The current situation in the Church of England proves to me several things:
Double Standards at work amongst leaders
Evangelical church leaders (in the Anglican communion certainly) are often prepared to live with homosexuals in the church and in positions of leadership – until they themselves are directly affected i.e. there have been openly gay church members and openly gay clergy for years. It’s only now with the prospect of gay bishops that the crisis has come to a head.
As an example of this dynamic, you remember there was more fuss about women elders than there was about women ministers, as in the latter case male ministers weren’t directly affected in their own congregations.
The Lord does not bless double standards.
I fear that those within institutions who have a higher regard for their own agendas and personal security than they have for the Truth will most always – in institutional terms - win (to which Martin Luther and Thomas Chalmers will no doubt testify).
It has been argued (as we know, and to support the ‘press on to bring reform from within’ viewpoint) that there are more evangelicals [in the C of S - Ed.] now than there were some years ago. But all this has done is to create the crisis which we now see. (If the composition of the Kirk were all liberal gays, there would be no problem and no crisis: everyone would be happy – except the Lord of course).
Truth is the victim
There is (it would often seem) even amongst evangelical ranks in our own set up a greater desire to protect the cohesion of the institution than to preserve Truth. Of course the good old C of S is by no means unique in this regard and there have been compromises across the denominational spectrum down through the ages and to this day designed to keep institutions intact.
One third departs
In any institutional crisis there are most often 3 camps (and we see this in our own denominaton) viz.
(i) reformers who are prepared to break away;
(ii) reformers who (mis-guidedly in my opinion) think that they can restore the institution to biblical integrity and
(iii) those (liberals) who have no care for biblical fidelity but who will stay within the institution (in order to further their agenda) and corrupt it from within (and we know what the Bible says about a little leaven.)

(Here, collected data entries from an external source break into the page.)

(* ================================================================== *)
(** ** The binary search of an internal page *)
(* ================================================================== *)

Lemma int_search_unfold E fuel key pg base limit rref cmp st :
  int_search E (S fuel) key pg base limit rref cmp st =
  if limit =? 0 then Ret (base, rref, cmp) st
  else
    let indx := u32 (base + Z.shiftr limit 1) in
    match WT_ERR pg (key_materialize E pg indx) st with
    | Ret _ st1 =>
        if negb (indx =? 0) then
          match call_compare E key pg indx st1 with
          | Ret c st2 =>
              if c =? 0 then Ret (base, Some (pg, indx), c) st2
              else if c <? 0 then
                int_search E fuel key pg base (Z.shiftr limit 1)
                           (Some (pg, indx)) c st2
              else
                int_search E fuel key pg (u32 (indx + 1))
                           (Z.shiftr (u32 (limit - 1)) 1) (Some (pg, indx))
                           c st2
          | Err ret st2 => Err ret st2
          | Undef => Undef
          | OutOfFuel => OutOfFuel
          end
        else
          int_search E fuel key pg (u32 (indx + 1))
                     (Z.shiftr (u32 (limit - 1)) 1) (Some (pg, indx)) cmp st1
    | Err ret st1 => Err ret st1
    | Undef => Undef
    | OutOfFuel => OutOfFuel
    end.
Proof. reflexivity. Qed.

Lemma int_search_done E fuel key pg base rref cmp st :
  int_search E fuel key pg base 0 rref cmp st = Ret (base, rref, cmp) st.
Proof. destruct fuel; reflexivity. Qed.

Section IntSearch.
Variable E : ENV.
Variable key : bytes.
Variable pg : nat.
Variable ks : list bytes.
Hypothesis TO : total_order (btree_compare E).
Hypothesis Hsorted : sortedb E (tail ks) = true.
Hypothesis Hlen : Z.of_nat (length ks) < 2 ^ 32.

Let c (k : bytes) : Z := btree_compare E key k.
(** Index 0 is outside the bracket: the keys from index 1 on are the
    ones compared. *)
Let bracket1 (b e : Z) := bracket E key (tail ks) (b - 1) (e - 1).

Lemma tail_lookup_Z i :
  1 <= i -> tail ks !! Z.to_nat (i - 1) = ks !! Z.to_nat i.
Proof.
  intros Hi. rewrite lookup_tail. f_equal. lia.
Qed.

Lemma int_search_correct fuel :
  forall base limit rref cmp st,
    heap_wf st -> keys_of E st pg ks ->
    0 <= base -> 0 <= limit ->
    1 <= base + limit <= Z.of_nat (length ks) ->
    limit <= Z.of_nat fuel ->
    bracket1 base (base + limit) ->
    exists base' rref' cmp' st',
      int_search E fuel key pg base limit rref cmp st
      = Ret (base', rref', cmp') st' /\
      frame E not_index0 st st' /\
      ((cmp' = 0 /\
        exists i k, rref' = Some (pg, i) /\ 1 <= i /\
                    ks !! Z.to_nat i = Some k /\ c k = 0) \/
       ((cmp' <> 0 \/ rref' = Some (pg, base' - 1) \/
         (limit = 0 /\ cmp' = cmp /\ rref' = rref)) /\
        1 <= base' <= Z.of_nat (length ks) /\ bracket1 base' base')).
Proof.
  induction fuel as [|fuel IH];
    intros base limit rref cmp st Hwf Hks Hb Hl Hn Hf Hbr.
  - assert (limit = 0) by lia. subst limit. simpl.
    exists base, rref, cmp, st. split; [reflexivity|].
    split; [apply frame_refl|]. right. split; [auto|].
    split; [lia|]. now rewrite Z.add_0_r in Hbr.
  - rewrite int_search_unfold.
    destruct (limit =? 0) eqn:Hz.
    { apply Z.eqb_eq in Hz. subst limit.
      exists base, rref, cmp, st. split; [reflexivity|].
      split; [apply frame_refl|]. right. split; [auto|].
      split; [lia|]. now rewrite Z.add_0_r in Hbr. }
    apply Z.eqb_neq in Hz.
    destruct (search_step_arith base limit _ Hb ltac:(lia) (proj2 Hn) Hlen)
      as (Hindx & Hrange & Hnext & Hhalf & Hhalf_lt & Hhalf' & Hhalf'_rng & Hend).
    simpl. set (indx := u32 (base + Z.shiftr limit 1)) in *.
    destruct (lookup_lt_is_Some_2 ks (Z.to_nat indx) ltac:(lia)) as [k Hk].
    destruct (indx =? 0) eqn:Hi0; simpl.
    + (* index 0: materialized, never compared *)
      apply Z.eqb_eq in Hi0.
      destruct (materialize_probe E not_index0 pg indx st ks k
                  (fun _ _ => I) Hwf Hks Hk)
        as (st1 & p1 & r1 & Hm & F & _).
      rewrite Hm.
      assert (Hlim : Z.shiftr (u32 (limit - 1)) 1 = 0).
      { rewrite Hhalf'. apply Z.div_small.
        destruct (Z.lt_ge_cases limit 2) as [|Hge]; [lia|].
        assert (1 <= limit / 2) by (apply Z.div_le_lower_bound; lia).
        lia. }
      rewrite Hlim, int_search_done, Hnext.
      exists (indx + 1), (Some (pg, indx)), cmp, st1.
      split; [reflexivity|]. split; [exact F|]. right.
      split; [right; left; do 2 f_equal; lia|]. split; [lia|].
      destruct Hbr as [Hlo Hhi]. split.
      * intros i k' Hi. lia.
      * intros i k' Hi. apply Hhi. lia.
    + apply Z.eqb_neq in Hi0.
      destruct (compare_probe E not_index0 key pg indx st ks k
                  (fun _ _ => I) Hi0 Hwf Hks Hk) as (st1 & st2 & Hm & Hc & F).
      rewrite Hm, Hc. fold (c k).
      pose proof (frame_heap_wf _ _ _ _ F Hwf) as Hwf2.
      pose proof (keys_of_frame _ _ _ _ _ _ F Hwf Hks) as Hks2.
      assert (Hk1 : tail ks !! Z.to_nat (indx - 1) = Some k).
      { rewrite tail_lookup_Z by lia. exact Hk. }
      destruct (c k =? 0) eqn:Hc0.
      { apply Z.eqb_eq in Hc0.
        exists base, (Some (pg, indx)), (c k), st2.
        split; [reflexivity|]. split; [exact F|]. left.
        split; [exact Hc0|]. exists indx, k. repeat split; auto; lia. }
      apply Z.eqb_neq in Hc0.
      destruct (c k <? 0) eqn:Hneg.
      * apply Z.ltb_lt in Hneg.
        destruct (IH base (Z.shiftr limit 1) (Some (pg, indx)) (c k) st2
                    Hwf2 Hks2 Hb ltac:(lia) ltac:(lia) ltac:(lia))
          as (b' & r' & c' & st' & Hrun & F' & Hpost).
        { unfold bracket1. rewrite Hhalf, <- Hindx.
          apply (bracket_left E key (tail ks) TO Hsorted
                   (base - 1) (base + limit - 1) (indx - 1) k);
            [exact Hbr|lia|exact Hk1|exact Hneg]. }
        exists b', r', c', st'. split; [exact Hrun|].
        split; [eapply frame_trans; eauto|].
        destruct Hpost as [Hm'|([Hne|[Hr|(_ & -> & _)]] & Hrest)]; auto.
      * apply Z.ltb_ge in Hneg.
        destruct (IH (u32 (indx + 1)) (Z.shiftr (u32 (limit - 1)) 1)
                    (Some (pg, indx)) (c k) st2
                    Hwf2 Hks2 ltac:(lia) ltac:(lia) ltac:(lia) ltac:(lia))
          as (b' & r' & c' & st' & Hrun & F' & Hpost).
        { unfold bracket1. rewrite Hnext, Hhalf', Hend.
          replace (indx + 1 - 1) with (indx - 1 + 1) by lia.
          apply (bracket_right E key (tail ks) TO Hsorted
                   (base - 1) (base + limit - 1) (indx - 1) k);
            [exact Hbr|lia|exact Hk1|unfold c in *; lia]. }
        exists b', r', c', st'. split; [exact Hrun|].
        split; [eapply frame_trans; eauto|].
        destruct Hpost as [Hm'|([Hne|[Hr|(_ & -> & _)]] & Hrest)]; auto.
Qed.
End IntSearch.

In this scenario, the Reformers who break away can only (on a rough analysis) count on a minority (say a third) to leave with them. It is said that Chalmers regretted that the actions of that day split the church. (The great imponderable is whether he would have led the way from the Assembly Hall if he had known the consequences.)
Compromise and corruption
Supposing that Jeffrey John was a self-professed gay, yet claiming to live a celibate life on his own, but also teaching that homosexuality was a legitimate lifestyle, how would we handle that? There are ministers in pulpits who are preaching social gospels and question the divinity and resurrection of Christ. Yet we allow them to continue.
The Apostate Church
To me the whole thing is just pointing up hypocrisies, double standards and a failure to exercise a Godly discipline within the church as a whole. But the much bigger question (in my opinion) is whether the way we operate is biblical at all. And perhaps God is bringing judgement down on the whole shambles. Of course our Bibles tell us that there will be a great apostasy and, in this context there will always be institutionalised Christian-based churchianity, but it will be devoid of the Spirit. So where does that leave us?
Do not be yoked together with unbelievers. For what do righteousness and wickedness have in common? Or what fellowship can light have with darkness?
What harmony is there between Christ and Belial? What does a believer have in common with an unbeliever?
What agreement is there between the temple of God and idols? For we are the temple of the living God. As God has said: "I will live with them and walk among them, and I will be their God, and they will be my people."
"Therefore come out from them and be separate, says the Lord. Touch no unclean thing, and I will receive you."
"I will be a Father to you, and you will be my sons and daughters, says the Lord Almighty."
Comment from Reform on Jeffrey John, the dean of St Albans, being nominated for the post of bishop of Southwark:
“Dr John’s teaching regarding homosexual practice is contrary to both the Bible and to the current doctrine of the Church of England. To appoint him Bishop would send two very clear signals. First that the diocese of Southwark wants to walk in a different direction to the Church of England’s doctrine. Second that there is now little to stop the Church of England proceeding in the same divisive direction as the Episcopal Church in the USA . We would support churches in Southwark seeking alternative oversight should Dr John be appointed.”